(Collected data entries)
--- --- ---
Lemma NOLABEL_lt_labelStart : Quick2DSizeT.NOLABEL < labelStart.
Proof. rewrite labelStart_eq. unfold Quick2DSizeT.NOLABEL. lia. Qed.

(** ** Pixel classifier (C4, C5 at the level of the classifier) *)

Lemma supported_bool : supported BinaryPredicate_bool.
Proof. intros v. by exists v. Qed.

Lemma supported_char : supported BinaryPredicate_char.
Proof. intros v. by eexists. Qed.


(** C4.  The built-in classifiers are total functions: on a [bool] pixel the
    classifier returns the pixel itself, on a [char] pixel it returns [true]
    exactly when the value is not zero; neither ever throws. *)
Theorem builtin_classifier_total :
  (∀ val : bool, pred val = Ok val) ∧
  (∀ val : byte, ∃ b : bool, pred val = Ok b ∧ (b = true ↔ Byte.to_N val ≠ 0%N)) ∧
  supported BinaryPredicate_bool ∧ supported BinaryPredicate_char.
Proof.
  split_and!; [done | | apply supported_bool | apply supported_char].
  intros val. eexists. split; [reflexivity |]. by destruct val.
Qed.

(** ** Neighbour generators (C8) *)

Lemma add_exact a b : Int.in_range (a + b) → Int.add a b = a + b.
Proof. apply wrap_in_range. Qed.

Lemma sub_exact a b : Int.in_range (a - b) → Int.sub a b = a - b.
Proof. apply wrap_in_range. Qed.

Lemma mul_exact a b : Int.in_range (a * b) → Int.mul a b = a * b.
Proof. apply wrap_in_range. Qed.

Lemma FourConnect_exact r c :
  Int.min_int < r < Int.max_int → Int.min_int < c < Int.max_int →
  @GetNeighbour FourConnect (r, c) = [(r + 1, c); (r, c + 1); (r - 1, c); (r, c - 1)].
Proof.
  intros Hr Hc. unfold GetNeighbour, FourConnect. simpl.
  rewrite !add_exact, !sub_exact; first done; unfold Int.in_range; lia.
Qed.

Lemma EightConnect_exact r c :
  Int.min_int < r < Int.max_int → Int.min_int < c < Int.max_int →
  @GetNeighbour EightConnect (r, c) =
    [(r - 1, c - 1); (r - 1, c); (r - 1, c + 1);
     (r, c - 1); (r, c + 1);
     (r + 1, c - 1); (r + 1, c); (r + 1, c + 1)].
Proof.
  intros Hr Hc. unfold GetNeighbour, EightConnect.
  assert (seqZ (-1) 3 = [-1; 0; 1]) as -> by reflexivity.
  cbn -[Int.add].
  rewrite !add_exact by (unfold Int.in_range; lia).
  rewrite !Z.add_0_r. replace (r + -1) with (r - 1) by lia.
  by replace (c + -1) with (c - 1) by lia.
Qed.

Lemma EightConnect_elem r c q :
  Int.min_int < r < Int.max_int → Int.min_int < c < Int.max_int →
  q ∈ @GetNeighbour EightConnect (r, c) ↔
  ∃ dr dc, -1 ≤ dr ≤ 1 ∧ -1 ≤ dc ≤ 1 ∧ ¬ (dr = 0 ∧ dc = 0) ∧ q = (r + dr, c + dc).
Proof.
  intros Hr Hc. rewrite EightConnect_exact by done.
  rewrite !elem_of_cons, elem_of_nil. split.
  - intros H. destruct_or!; try done; subst q.
    + exists (-1), (-1). split_and!; try lia. f_equal; lia.
    + exists (-1), 0. split_and!; try lia. f_equal; lia.
    + exists (-1), 1. split_and!; try lia. f_equal; lia.
    + exists 0, (-1). split_and!; try lia. f_equal; lia.
    + exists 0, 1. split_and!; try lia. f_equal; lia.
    + exists 1, (-1). split_and!; try lia. f_equal; lia.
    + exists 1, 0. split_and!; try lia. f_equal; lia.
    + exists 1, 1. split_and!; try lia. f_equal; lia.
  - intros (dr & dc & Hdr & Hdc & Hne & ->).
    assert (dr = -1 ∨ dr = 0 ∨ dr = 1) as Hd1 by lia.
    assert (dc = -1 ∨ dc = 0 ∨ dc = 1) as Hd2 by lia.
    destruct_or!; subst; try (exfalso; apply Hne; done);
      rewrite ?Z.add_0_r; auto 10.
Qed.

(** C8.  At every coordinate whose components have a representable
    predecessor and successor (every coordinate of a grid is one), the
    4-connectivity generator returns the four axis-aligned neighbours and
    the 8-connectivity generator the eight surrounding coordinates, as fixed
    lists; nothing is filtered, so the lists may hold coordinates that are
    negative or outside the grid. *)
Theorem neighbour_generators_exact (r c : Z) :
  Int.min_int < r < Int.max_int → Int.min_int < c < Int.max_int →
  @GetNeighbour FourConnect (r, c)
    = [(r + 1, c); (r, c + 1); (r - 1, c); (r, c - 1)] ∧
  @GetNeighbour EightConnect (r, c)
    = [(r - 1, c - 1); (r - 1, c); (r - 1, c + 1);
       (r, c - 1); (r, c + 1);
       (r + 1, c - 1); (r + 1, c); (r + 1, c + 1)] ∧
  (∀ q, q ∈ @GetNeighbour EightConnect (r, c) ↔
        ∃ dr dc, -1 ≤ dr ≤ 1 ∧ -1 ≤ dc ≤ 1 ∧ ¬ (dr = 0 ∧ dc = 0) ∧ q = (r + dr, c + dc)) ∧
  NoDup (@GetNeighbour FourConnect (r, c)) ∧
  NoDup (@GetNeighbour EightConnect (r, c)).
Proof.
  intros Hr Hc. split_and!.
  - by apply FourConnect_exact.
  - by apply EightConnect_exact.
  - intros q. by apply EightConnect_elem.
  - rewrite FourConnect_exact by done.
    repeat (apply NoDup_cons; split;
      [rewrite ?elem_of_cons, elem_of_nil; intros H; destruct_or!; try done;
       simplify_eq; lia |]).
    apply NoDup_nil_2.
  - rewrite EightConnect_exact by done.
    repeat (apply NoDup_cons; split;
      [rewrite ?elem_of_cons, elem_of_nil; intros H; destruct_or!; try done;
       simplify_eq; lia |]).
    apply NoDup_nil_2.
Qed.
--- --- ---
WHAT THE TASK REQUIRES » Your answer should be a single number: the count of lines above with the word "Lemma".

RESPONSE TO THIS TASK » 9